Lionel produced several 35- and 45-watt transformers through the years, including the 1010, 1025, 1015, and 1016. Lionel MPC produced a similar 4045 transformer in the 1970s. They’re small, but cheap when you can find them, and can be useful when you string them together with other transformers. The problem is the markings don’t tell you what you need to know in order to do that.
These transformers have two posts, or terminals. The post on the right (with the handle facing you) doubles as the direction control switch. That post is the common post, or the base post in American Flyer terminology. When you want to phase a 1010/1015/1016/1025/4045 with another transformer, connect that right-hand post to the common or base post on your other transformer. Lionel didn’t label that post as such, but I recommend you do. The post on the left connects to the wiper, which is how you can determine the hot post on an unmarked transformer.
When wiring these transformers to the track, the post on the left is the one that will go to the center rail. Since these transformers lack a whistle control these transformers don’t care which post goes to which rail, but if it’s phased with another transformer, the other transformer will.

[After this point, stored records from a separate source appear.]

#[local] Obligation Tactic := idtac.
Program Definition op_laws (o : Z) : BlockLaws lst := {| rel := op_rel o |}.
Next Obligation.
  intros o g s v base lg hold n (Hr&Eo&Ec&Eg) Hn Hh Hroom.
  eapply wp_mono; [apply bio_op; by apply (bl_read (BlockLaws := log_laws) g s v base lg hold n)|].
  intros i s' [[Hi Hr'] [Eo' Ec']]. split; [done|]. split_and!; [done|congruence|congruence|done].
Qed.
Next Obligation. intros o g s v base lg hold i n [Hr _]. by apply (bl_data (BlockLaws := log_laws) g s v base lg hold). Qed.
Next Obligation.
  intros o g s v base lg hold i n d (Hr&Eo&Ec&Eg) Hi.
  eapply wp_mono; [apply bio_op; by apply (bl_store (BlockLaws := log_laws) g s v base lg hold i n d)|].
  intros [] s' [Hr' [Eo' Ec']]. split_and!; [done|congruence|congruence|done].
Qed.
Next Obligation. intros o g s v base lg hold i n (_&_&_&Eg) _ _ Hl. lia. Qed.
Next Obligation.
  intros o g s v base lg hold i n (Hr&Eo&Ec&Eg) Hi Hc.
  eapply wp_mono; [apply bio_op; by apply (bl_relse (BlockLaws := log_laws) g s v base lg hold i n)|].
  intros [] s' [Hr' [Eo' Ec']]. split_and!; [done|congruence|congruence|done].
Qed.
Next Obligation. intros o g s v base lg hold n [Hr _]. by apply (bl_clean (BlockLaws := log_laws) g s v base lg hold). Qed.

Section op.
Context (g : bgeo) (base v : view).
Lemma op_flags o o' b : op_rel o g b v base [] ∅ → op_rel o' g (set_committing 0 (set_outstanding o' b)) v base [] ∅.
Proof.
  intros ([H1 H2 H3 H4 H5 H6]&_&_&Eg). split_and!; [|done..]. split; try done.
  by apply (log_rep_flags b v).
Qed.
Lemma op_empty o b : op_rel o g b v base [] ∅ → lh_n b = 0.
Proof.
  intros ([H1 H2 _ _ _ _]&_). pose proof (ly_n _ _ _ H1). pose proof (length_logged _ _ _ H1) as E. rewrite H2 in E.
  unfold nlogged in E. cbn in E. lia.
Qed.
Lemma op_begin b : op_rel 0 g b v base [] ∅ → wp Log.begin_op (λ _ b', op_rel 1 g b' v base [] ∅) b.
Proof.
  intros Hr. pose proof Hr as (_&Eo&Ec&_). pose proof (op_empty _ _ Hr) as En.
  eapply wp_mono; [apply begin_op_wp; rewrite ?Ec, ?En, ?Eo; done|]. intros [] b' ->. rewrite Eo.
  pose proof (op_flags 0 1 b Hr) as H. destruct b; cbn in *. by subst.
Qed.
Lemma op_end b : op_rel 1 g b v base [] ∅ → wp Log.end_op (λ _ b', op_rel 0 g b' v base [] ∅) b.
Proof.
  intros Hr. pose proof Hr as (_&Eo&Ec&_). pose proof (op_empty _ _ Hr) as En.
  unfold Log.end_op. apply wp_bind, wp_gets. apply wp_bind, wp_modify. apply wp_bind, wp_gets. cbn [committing set_outstanding]. rewrite Ec, Eo.
  cbn [Z.eqb negb]. change (1 -i 1 =? 0) with true. cbn beta iota. apply wp_bind, wp_modify. apply wp_bind. unfold commit.
  apply wp_bind, wp_gets. cbn [lh_n set_committing set_outstanding]. rewrite En. apply wp_ret. apply wp_modify.
  pose proof (op_flags 1 0 b Hr) as H. by destruct b.
Qed.
End op.

(** ** Finding a file *)

Section find.
Context {B : Type} `{!BlockOps B, !BlockLaws B} (devsw : Z → devops (B := B)).
Context (g : bgeo) (base : view) (ds : Z) (sb : superblock) (v : view).
Context (Hla : layout g sb ds).
(* ===== verification/Startup.v ===== *)
(** * Starting the other processors: [startothers], [mpenter] and [mpmain] of
    [main.c], and [entryother.S]

    The boot processor copies the code of entryother.S to 0x7000, and for each
    other processor it allocates a stack, writes the three words below the
    code that say what stack, function and page directory to use, and sends
    the interrupts that start it.  The processors then run at the same time:
    [bsp_step] is the next action of the boot processor, [ap_step] that of
    another one, and any interleaving of them is an execution.  The memory and
    its allocator are those of [Vm], the local APICs those of [Apic]. *)

From S2P Require Import Prelude Params CString Cprintf Kalloc Vm VmThms VmSpace VmCopy Ports Trap Apic.

(** ** The boot page directory *)

Definition PTE_PS : Z := 128.
Definition entrypgdir (i : Z) : Z :=
  if (i =? 0) || (i =? Z.shiftr KERNBASE 22) then Z.lor (Z.lor PTE_P PTE_W) PTE_PS else 0.
(** The translation of an address by a directory of 4 Mbyte pages. *)
Definition big_page (dir : Z → Z) (va : Z) : option Z :=
  let e := dir (PDX va) in
  if negb (Z.land e PTE_P =? 0) && negb (Z.land e PTE_PS =? 0) then Some (e / 4194304 * 4194304 + va mod 4194304) else None.

Definition CR0_PE : Z := 1.
Definition CR0_WP : Z := 65536.
Definition CR0_PG : Z := 2147483648.
Definition CR4_PSE : Z := 16.

(** ** Processors *)

(** Where a processor is in entryother.S, which is at [base], or in main.c. *)
Inductive apc :=
  | Halted                       (* waits for a STARTUP *)
  | Start (base : Z)             (* at [start], in real mode *)
  | Start32 (base : Z)           (* at [start32], in protected mode *)
  | Cr3 (base : Z)               (* the page directory is loaded *)
  | Paged (base : Z)             (* paging is on *)
  | OnStack (base : Z)           (* %esp is loaded *)
  | Called (eip : Z)             (* after the call *)
  | Mpmain
  | Starting                     (* before the [xchg] of mpmain *)
  | Up                           (* in the scheduler *)
  | Fault.
Record cpu := Cpu {
  apicid : Z;
  started : Z;
  c_pc : apc;
  c_cr0 : Z;
  c_cr3 : Z;
  c_cr4 : Z;
  c_esp : Z;
  c_gdt : list segdesc;
  c_idt : Z * Z;                 (* limit and base *)
  c_lapic : lapicst;
}.
Definition set_pc (pc : apc) (c : cpu) : cpu :=
  Cpu (apicid c) (started c) pc (c_cr0 c) (c_cr3 c) (c_cr4 c) (c_esp c) (c_gdt c) (c_idt c) (c_lapic c).
Definition set_started (v : Z) (c : cpu) : cpu :=
  Cpu (apicid c) v (c_pc c) (c_cr0 c) (c_cr3 c) (c_cr4 c) (c_esp c) (c_gdt c) (c_idt c) (c_lapic c).
Definition set_crs (cr0 cr3 cr4 : Z) (c : cpu) : cpu :=
  Cpu (apicid c) (started c) (c_pc c) cr0 cr3 cr4 (c_esp c) (c_gdt c) (c_idt c) (c_lapic c).
Definition set_esp (v : Z) (c : cpu) : cpu :=
  Cpu (apicid c) (started c) (c_pc c) (c_cr0 c) (c_cr3 c) (c_cr4 c) v (c_gdt c) (c_idt c) (c_lapic c).
Definition set_local (cr3 : Z) (gdt : list segdesc) (l : lapicst) (c : cpu) : cpu :=
  Cpu (apicid c) (started c) (c_pc c) (c_cr0 c) cr3 (c_cr4 c) (c_esp c) gdt (c_idt c) l.
Definition set_idt (v : Z * Z) (c : cpu) : cpu :=
  Cpu (apicid c) (started c) (c_pc c) (c_cr0 c) (c_cr3 c) (c_cr4 c) (c_esp c) (c_gdt c) v (c_lapic c).
Lemma app_same_suffix_length a b x y :
  a +:+ x = b +:+ y -> String.length x = String.length y -> a = b /\ x = y.
Proof.
  intros H L.
  assert (String.length a = String.length b) as La.
  { apply (f_equal String.length) in H. rewrite !length_app in H. lia. }
  pose proof (app_same_length _ _ _ _ H La) as ->.
  split; [reflexivity|]. eapply String.app_inj, H.
Qed.

(** X5: [check_serial_num] answers [True] exactly for the texts whose
    lowercased form is one or more characters of [[a-z0-9-]], alone or
    followed by one newline (which [$] lets pass); so a text that ends in a
    newline is accepted, while the empty text and a text with two final
    newlines are refused. *)
Theorem check_serial_num_exact (text : string) :
  (CitationUtils.check_serial_num text = true
   <-> conforming (lower text) = true
       \/ exists w, conforming w = true /\ lower text = w +:+ newline)
  /\ CitationUtils.check_serial_num EmptyString = false
  /\ (conforming (lower text) = true ->
      CitationUtils.check_serial_num (text +:+ newline) = true
      /\ CitationUtils.check_serial_num (text +:+ newline +:+ newline) = false).
Proof.
  assert (Hiff : forall t,
             CitationUtils.check_serial_num t = true
             <-> conforming (lower t) = true
                 \/ exists w, conforming w = true /\ lower t = w +:+ newline).
  { intros t. rewrite check_serial_num_iff. split.
    - intros (w & s' & Hs & Hw & He). apply at_eol_inv in He as [-> | ->].
      + left. rewrite Hs, app_empty_r. exact Hw.
      + right. exists w. auto.
    - intros [H | (w & Hw & Hs)].
      + exists (lower t), EmptyString. rewrite app_empty_r. auto.
      + exists w, newline. auto. }
  assert (Hlower : forall a b, lower (a +:+ b) = lower a +:+ lower b).
  { intros a b. induction a as [|c a IH]; [reflexivity|].
    rewrite app_cons. unfold lower in *. cbn [Str.map]. rewrite IH. reflexivity. }
  assert (Hnl : forall w x, forallb serial_char (w +:+ newline +:+ x) = false).
  { intros w x. induction w as [|c w IH]; [reflexivity|].
    rewrite app_cons. cbn [forallb]. rewrite IH. apply andb_false_r. }
  split; [apply Hiff|]. split; [reflexivity|].
  intros Hc. split.
  - apply Hiff. right. exists (lower text). split; [exact Hc|]. apply Hlower.
  - destruct (CitationUtils.check_serial_num _) eqn:E; [|reflexivity]. exfalso.
    apply Hiff in E. rewrite !Hlower in E.
    change (lower newline) with newline in E.
    destruct E as [E | (w & Hw & E)].
    + unfold conforming in E. apply andb_prop in E as [_ E].
      rewrite Hnl in E. discriminate.
    + assert ((lower text +:+ newline) +:+ newline = w +:+ newline) as E'
        by (rewrite app_assoc; exact E).
      apply app_same_suffix_length in E' as [<- _]; [|reflexivity].
      unfold conforming in Hw. apply andb_prop in Hw as [_ Hw].
      rewrite <- (app_empty_r newline) in Hw. rewrite Hnl in Hw. discriminate.
Qed.

Lemma check_serial_num_exact_witness :
  CitationUtils.check_serial_num (String "P" (String "-" (String "1" newline)))
  = true
  /\ CitationUtils.check_serial_num
       (String "P" (String "-" (String "1" (String "010" newline))))
     = false.
Proof.
  apply (proj2 (proj2 (check_serial_num_exact "P-1"))). reflexivity.
Defined.

End CheckSerialNumExact.

(** ** The errors of [from_data] *)

Section FromDataErrors.
Import Str StrFacts.

Lemma truthy_opt_empty_l (a b c : option string) :
  a = Some EmptyString \/ b = Some EmptyString \/ c = Some EmptyString ->
  negb (truthy_opt a) || negb (truthy_opt b) || negb (truthy_opt c) = true.
Proof.
  intros [-> | [-> | ->]]; simpl.
  - reflexivity.
  - destruct (truthy_opt a); reflexivity.
  - destruct (truthy_opt a), (truthy_opt b); reflexivity.
Qed.

Lemma from_data_present value parse (data : gmap string string) cat num date :
  data !! "cat" = Some cat -> data !! "num" = Some num ->
  data !! "date" = Some date ->
  truthy cat = true -> truthy num = true -> truthy date = true ->
  CitationUtils.from_data value parse data
  = match DocketCategory_getitem (upper cat) with
    | None => inl (KeyError (upper cat))
    | Some c =>
        match parse date with
        | None => inl (ParserError date)
        | Some d =>
            CitationUtils.Docket_of_fields (Some EmptyString) (Some c) (Some num)
              (validate_date_object d)
        end
    end.
Proof.
  intros Hc Hn Hd Tc Tn Td. unfold CitationUtils.from_data.
  rewrite Hc, Hn, Hd. cbn [truthy_opt]. rewrite Tc, Tn, Td. reflexivity.
Qed.

(** X6: the errors of [from_data] come in a fixed order.  A field that is
    present but empty counts as missing; with the three fields given, a
    tag that names no category raises [KeyError] before the date is looked
    at, with the tag in capitals as its key (for a tag whose capitals are
    code points below 256); with a known tag, a date that [parse] cannot
    read raises the error of [parse]. *)
Theorem from_data_errors (value : DocketCategory -> string)
    (parse : string -> option date) (data : gmap string string) :
  (data !! "cat" = Some EmptyString \/ data !! "num" = Some EmptyString
   \/ data !! "date" = Some EmptyString ->
   CitationUtils.from_data value parse data = inl (MissingField data))
  /\ (forall cat num date,
         data !! "cat" = Some cat -> data !! "num" = Some num ->
         data !! "date" = Some date ->
         truthy cat = true -> truthy num = true -> truthy date = true ->
         upper_stays cat = true ->
         DocketCategory_getitem (upper cat) = None ->
         CitationUtils.from_data value parse data = inl (KeyError (upper cat)))
  /\ (forall cat num date c,
         data !! "cat" = Some cat -> data !! "num" = Some num ->
         data !! "date" = Some date ->
         truthy cat = true -> truthy num = true -> truthy date = true ->
         DocketCategory_getitem (upper cat) = Some c ->
         parse date = None ->
         CitationUtils.from_data value parse data = inl (ParserError date)).
Proof.
  split; [|split].
  - intros H. unfold CitationUtils.from_data.
    rewrite (truthy_opt_empty_l _ _ _ H). reflexivity.
  - intros cat num date Hc Hn Hd Tc Tn Td _ Hg.
    rewrite (from_data_present _ _ _ _ _ _ Hc Hn Hd Tc Tn Td), Hg. reflexivity.
  - intros cat num date c Hc Hn Hd Tc Tn Td Hg Hp.
    rewrite (from_data_present _ _ _ _ _ _ Hc Hn Hd Tc Tn Td), Hg, Hp. reflexivity.
Qed.

Lemma from_data_errors_witness :
  CitationUtils.from_data name parse_sample
    {[ "cat" := "AM"; "num" := EmptyString; "date" := "Jan 1, 2000" ]}
  = inl (MissingField
           {[ "cat" := "AM"; "num" := EmptyString; "date" := "Jan 1, 2000" ]})
  /\ CitationUtils.from_data name parse_sample
       {[ "cat" := "xy"; "num" := "1"; "date" := "no date" ]}
     = inl (KeyError "XY")
  /\ CitationUtils.from_data name parse_sample
       {[ "cat" := "gr"; "num" := "1"; "date" := "no date" ]}
     = inl (ParserError "no date").
Proof.
  split; [|split].
  - apply (proj1 (from_data_errors name parse_sample _)). right. left. reflexivity.
  - apply (proj1 (proj2 (from_data_errors name parse_sample _)) "xy" "1" "no date");
      reflexivity.
  - apply (proj2 (proj2 (from_data_errors name parse_sample _))
             "gr" "1" "no date" GR); reflexivity.
Defined.

(** X7: the category tag is read without regard to case: two mappings
    that differ only in the case of the tag build the same docket or raise
    the same error. *)
Theorem from_data_tag_case (value : DocketCategory -> string)
    (parse : string -> option date) (data : gmap string string)
    (cat1 cat2 num date : string) :
  upper cat1 = upper cat2 ->
  truthy cat1 = true -> truthy cat2 = true ->
  data !! "num" = Some num -> truthy num = true ->
  data !! "date" = Some date -> truthy date = true ->
  CitationUtils.from_data value parse (<["cat" := cat1]> data)
  = CitationUtils.from_data value parse (<["cat" := cat2]> data).
Proof.
  intros Hu T1 T2 Hn Tn Hd Td.
  rewrite (from_data_present value parse (<["cat" := cat1]> data) cat1 num date),
    (from_data_present value parse (<["cat" := cat2]> data) cat2 num date);
    try assumption.
  - rewrite Hu. reflexivity.
  - apply lookup_insert_eq.
  - rewrite lookup_insert_ne by discriminate. exact Hn.
  - rewrite lookup_insert_ne by discriminate. exact Hd.
  - apply lookup_insert_eq.
  - rewrite lookup_insert_ne by discriminate. exact Hn.
  - rewrite lookup_insert_ne by discriminate. exact Hd.
Qed.
Lemma requested_supplied (q : Query) :
  match requested q with
  | Some r => if truthy r then Some r else None
  | None => None
  end = supplied q.
Proof.
  unfold requested, supplied, or_else.
  destruct (q_version q) as [v|], (q_benchmark_version q) as [b|]; simpl;
    rewrite ?JsFacts.truthy_trim;
    repeat match goal with
           | |- context [is_blank ?s] => destruct (is_blank s) eqn:?; simpl
           end;
    rewrite ?JsFacts.truthy_trim;
    repeat match goal with
           | H : is_blank ?s = _ |- _ => rewrite H; clear H; simpl
           end;
    reflexivity.
Qed.

Lemma in_select_current (id : string) (db : DB) :
  In id (select_current db) <->
  exists v, In v (benchmark_versions db) /\ bv_id v = id /\ bv_current v = 1.
Proof.
  unfold select_current, current_ids. rewrite in_map_iff. split.
  - intros (v & Hid & Hin). apply filter_In in Hin. destruct Hin as [Hin Hc].
    apply Z.eqb_eq in Hc. eauto.
  - intros (v & Hin & Hid & Hc). exists v. split; [exact Hid|].
    apply filter_In. split; [exact Hin|]. apply Z.eqb_eq. exact Hc.
Qed.
(* ===================================================================== *)
(** * The callers of the engine: history, subprocesses, [main] *)
(* ===================================================================== *)

(** What the process observes beyond the [World] of the engine. A command
    run by [popen] or [system] may change the file system and the outcome
    of the commands after it: the observations that can change are indexed
    by the number of calls of [popen] and [system] made before them. The
    environment variables are those of the process itself, which the
    program never sets. *)
Record Host := mkHost {
  getenv : string -> option string;            (* std::getenv *)
  sys_ifstream : string -> option string;
    (* the contents of a file opened for reading; None: cannot be opened *)
  world_at : nat -> World;
  sys_popen : nat -> string -> option string;
    (* the bytes the child writes to the pipe; None: popen fails *)
  sys_system : nat -> string -> Z              (* the value of system() *)
}.

(** [s.c_str()] read as a C string: the characters before the first null
    character. *)
Fixpoint c_str (s : string) : string :=
  match s with
  | EmptyString => EmptyString
  | String c rest =>
      if Ascii.eqb c Ascii.zero then EmptyString else String c (c_str rest)
  end.

(** [fgets(buffer, count + 1, pipe)] on the unread bytes of the pipe: at
    most [count] bytes, up to and including the first newline; the bytes
    stored and the bytes left unread. *)
Fixpoint fgets_extract (count : nat) (stream : string) : string * string :=
  match count, stream with
  | 0, _ => (EmptyString, stream)
  | _, EmptyString => (EmptyString, EmptyString)
  | S k, String c rest =>
      if Ascii.eqb c "010"%char then (String c EmptyString, rest)
      else let pr := fgets_extract k rest in (String c (fst pr), snd pr)
  end.

(** The loop [while (fgets(buffer, sizeof(buffer), pipe) != nullptr)
    result += buffer;] for a buffer of [k + 2] bytes: [fgets] stores at
    most [k + 1] bytes and a null character, it returns a null pointer when
    the end of the pipe is met before any byte, and [result += buffer]
    appends the buffer as a C string. *)
Equations? read_pipe (k : nat) (stream result : string) : string
  by wf (String.length stream) lt :=
  read_pipe k EmptyString result := result;
  read_pipe k (String c rest) result :=
    read_pipe k (snd (fgets_extract (S k) (String c rest)))
      (result ++ c_str (fst (fgets_extract (S k) (String c rest)))).
Proof.
  clear. revert c k. induction rest as [|d rest IH]; intros c k; cbn.
  - destruct (Ascii.eqb c "010"); [cbn; lia|].
    destruct k; cbn; lia.
  - destruct (Ascii.eqb c "010"); [cbn; lia|].
    destruct k as [|k]; [cbn; lia|].
    specialize (IH d k). cbn in IH. cbn. lia.
Qed.

(** [execute_command(cmd)], called after [time] calls of [popen] and
    [system]. *)
Definition execute_command (host : Host) (time : nat) (cmd : string)
  : string :=
  match sys_popen host time (c_str (cmd ++ " 2>&1")) with
  | None => EmptyString
  | Some stream => read_pipe 254 stream EmptyString   (* char buffer[256] *)
  end.

(** The set [" \t\n\r"] of the trimming. *)
Definition blanks : string :=
  String " " (String "009" (String "010" (String "013" EmptyString))).

(** Is [c] one of the characters of [set]. *)
Fixpoint char_in (c : ascii) (set : string) : bool :=
  match set with
  | EmptyString => false
  | String d rest => Ascii.eqb c d || char_in c rest
  end.

(** [s.find_first_not_of(set)]. *)
Fixpoint find_first_not_of (s set : string) : option nat :=
  match s with
  | EmptyString => None
  | String c rest =>
      if char_in c set then option_map S (find_first_not_of rest set)
      else Some 0
  end.

(** [s.find_last_not_of(set)]. *)
Fixpoint find_last_not_of (s set : string) : option nat :=
  match s with
  | EmptyString => None
  | String c rest =>
      match find_last_not_of rest set with
      | Some k => Some (S k)
      | None => if char_in c set then None else Some 0
      end
  end.

(** A position as a [size_t]: [npos] is the greatest value. *)
Definition size_t_of (pos : option nat) : Z :=
  match pos with
  | Some k => Z.of_nat k
  | None => (2 ^ 64 - 1)%Z
  end.

(** The body of the loop of [get_last_command] over the lines of the
    history file; the state is [last_line], [None] once an exception has
    been thrown. [end - start + 1] is computed on [size_t]. *)
Definition history_line (is_zsh : bool) (last_line : option string)
  (line : string) : option string :=
  match last_line with
  | None => None
  | Some last =>
      if utils.empty line then Some last
      else
        match (if is_zsh then
                 match utils.rfind_char line ";"%char with
                 | Some semicolon_pos => utils.substr line (semicolon_pos + 1)
                 | None => Some line
                 end
               else Some line) with
        | None => None
        | Some cmd =>
            let start := find_first_not_of cmd blanks in
            let end_ := find_last_not_of cmd blanks in
            match start with
            | Some st =>
                let count :=
                  ((size_t_of end_ - Z.of_nat st + 1) mod 2 ^ 64)%Z in
                match utils.substr_n cmd st (Z.to_nat count) with
                | None => None
                | Some cmd' =>
                    if negb (utils.empty cmd') &&
                       negb (utils.contains cmd' "shit") &&
                       negb (utils.contains cmd' "nano")
                    then Some cmd'
                    else Some last
                end
            | None => Some last
            end
        end
  end.

(** [is_zsh] of [get_last_command]. *)
Definition is_zsh (host : Host) : bool :=
  match getenv host "SHELL" with
  | Some shell => utils.contains shell "zsh"
  | None => false
  end.

(** [get_last_command]; [None] stands for an uncaught exception. *)
Definition get_last_command (host : Host) : option string :=
  match getenv host "HOME" with
  | None => Some EmptyString
  | Some home =>
      let histfile :=
        if is_zsh host then home ++ "/.zsh_history"
        else home ++ "/.bash_history" in
      match sys_ifstream host histfile with
      | None => Some EmptyString
      | Some contents =>
          utils.while_getline (history_line (is_zsh host)) contents
            "010"%char (Some EmptyString)
      end
  end.

(** [class Settings]. *)
Record Settings := mkSettings {
  require_confirmation : bool;
  no_colors : bool;
  debug : bool;
  alter_history : bool;
  wait_command : Z;
  history_limit : Z;
  num_close_matches : Z
}.

(** One of the three settings read by [Settings::load_from_env]: the
    default when the variable is not set, else whether its value is
    [true]. *)
Definition env_flag (host : Host) (name : string) (default : bool) : bool :=
  match getenv host name with
  | Some value => String.eqb value "true"
  | None => default
  end.

(** [Settings::instance()]: the defaults, then [load_from_env]. *)
Definition Settings_instance (host : Host) : Settings :=
  mkSettings
    (env_flag host "THESHIT_REQUIRE_CONFIRMATION" true)
    (env_flag host "THESHIT_NO_COLORS" false)
    (env_flag host "THESHIT_DEBUG" false)
    true 3%Z 9999%Z 3%Z.

(** What [main] does to the outside, in order: text written to
    [std::cout], a character awaited from [std::cin], and the calls of
    [popen] and of [system], each with the number of such calls made
    before it and the command line it is given. *)
Inductive event :=
| Stdout (text : string)
| Stdin_get
| Popen (time : nat) (command : string)
| System (time : nat) (command : string).

(** The outcome of the loop over [argv]. *)
Inductive arguments :=
| Run (yes_mode recursive : bool)
| Exit0 (text : string).

Definition newline : string := String "010"%char EmptyString.

(** The loop over [argv[1..]]. *)
Fixpoint parse_args (args : list string) (yes_mode recursive : bool)
  : arguments :=
  match args with
  | [] => Run yes_mode recursive
  | arg :: rest =>
      if String.eqb arg "--yeah" || String.eqb arg "-y" ||
         String.eqb arg "--hard"
      then parse_args rest true recursive
      else if String.eqb arg "-r" then parse_args rest yes_mode true
      else if String.eqb arg "--alias"
      then Exit0 ("alias shit='eval $(theshit $(fc -ln -1))'" ++ newline)
      else if String.eqb arg "--version"
      then Exit0 ("The Shit v1.0.0 (C++ Edition)" ++ newline)
      else parse_args rest yes_mode recursive
  end.

(** [max_attempts]. *)
Definition max_attempts (recursive : bool) : nat :=
  if recursive then 10 else 1.

(** The escape character of the colour sequences. *)
Definition ESC : string := String "027"%char EmptyString.

(** [" [enter/↑/↓/ctrl+c]\n"]; the two arrows are three bytes each in the
    source file. *)
Definition confirmation_prompt : string :=
  " [enter/"
  ++ String "226"%char (String "134"%char (String "145"%char EmptyString))
  ++ "/"
  ++ String "226"%char (String "134"%char (String "147"%char EmptyString))
  ++ "/ctrl+c]" ++ newline.

(** What one turn of the loop writes before it runs the correction. *)
Definition announce (settings : Settings) (yes_mode : bool)
  (correction : string) : list event :=
  Stdout (if negb (no_colors settings)
          then ESC ++ "[1;32m" ++ correction ++ ESC ++ "[0m"
          else correction)
  :: (if negb yes_mode && require_confirmation settings
      then [Stdout confirmation_prompt; Stdin_get]
      else [Stdout newline]).

(** The loop [while (attempts < max_attempts)] of [main]; [remaining] is
    [max_attempts - attempts]. The state is the command, the command cache
    of the process, the number of calls of [popen] and [system] so far,
    and the events so far. [None] stands for an uncaught exception. *)
Fixpoint retry_loop {sort_impl : StdSort} (host : Host) (settings : Settings)
  (yes_mode recursive : bool) (remaining attempts : nat) (cmd : Command)
  (cache : fuzzy.CommandCache) (time : nat) (trace : list event)
  : option (list event) :=
  match remaining with
  | 0 => Some trace
  | S remaining' =>
      let manager := RuleManager_ctor (world_at host time) in
      match get_corrected_commands manager cmd cache with
      | None => None
      | Some (corrections, cache') =>
          if vempty corrections then
            Some (if (attempts =? 0)%nat
                  then (trace ++ [Stdout ("No shit to fix!" ++ newline)])%list
                  else trace)
          else
            match utils.vector_at corrections 0 with
            | None => None
            | Some correction =>
                let trace :=
                  (trace ++ announce settings yes_mode correction
                         ++ [System time (c_str correction)])%list in
                let result := sys_system host time (c_str correction) in
                if (result =? 0)%Z || negb recursive then Some trace
                else
                  let output := execute_command host (S time) correction in
                  retry_loop host settings yes_mode recursive remaining'
                    (S attempts) (Command_ctor correction output) cache'
                    (S (S time))
                    (trace ++ [Popen (S time)
                                 (c_str (correction ++ " 2>&1")%string)])%list
            end
      end
  end.

(** [main]: the exit status and the events, [None] for an uncaught
    exception. *)
Definition main {sort_impl : StdSort} (host : Host) (argv : list string)
  : option (Z * list event) :=
  match parse_args (tl argv) false false with
  | Exit0 text => Some (0%Z, [Stdout text])
  | Run yes_mode recursive =>
      match get_last_command host with
      | None => None
      | Some last_cmd =>
          if utils.empty last_cmd then Some (1%Z, [])
          else
            let output := execute_command host 0 last_cmd in
            match retry_loop host (Settings_instance host) yes_mode recursive
                    (max_attempts recursive) 0
                    (Command_ctor last_cmd output) fuzzy.fresh_cache 1
                    [Popen 0 (c_str (last_cmd ++ " 2>&1"))] with
            | None => None
            | Some trace => Some (0%Z, trace)
            end
      end
  end.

The 35-watt versions of these transformers output 2.3 amps, while the 45-watt versions output 2.6 amps. They’re fine for running switches and motorized accessories of course, and that’s enough amperage for a freight train, which will only have a headlight and perhaps a lighted caboose, but they may struggle with a lighted passenger train. The other place you run into problems with amperage is on larger layouts with track that isn’t pristine. A high-amperage transformer will get less voltage drop over that distance than a smaller one.
There’s no harm using this transformer in conjunction with another one while you wait for a good deal on a larger transformer.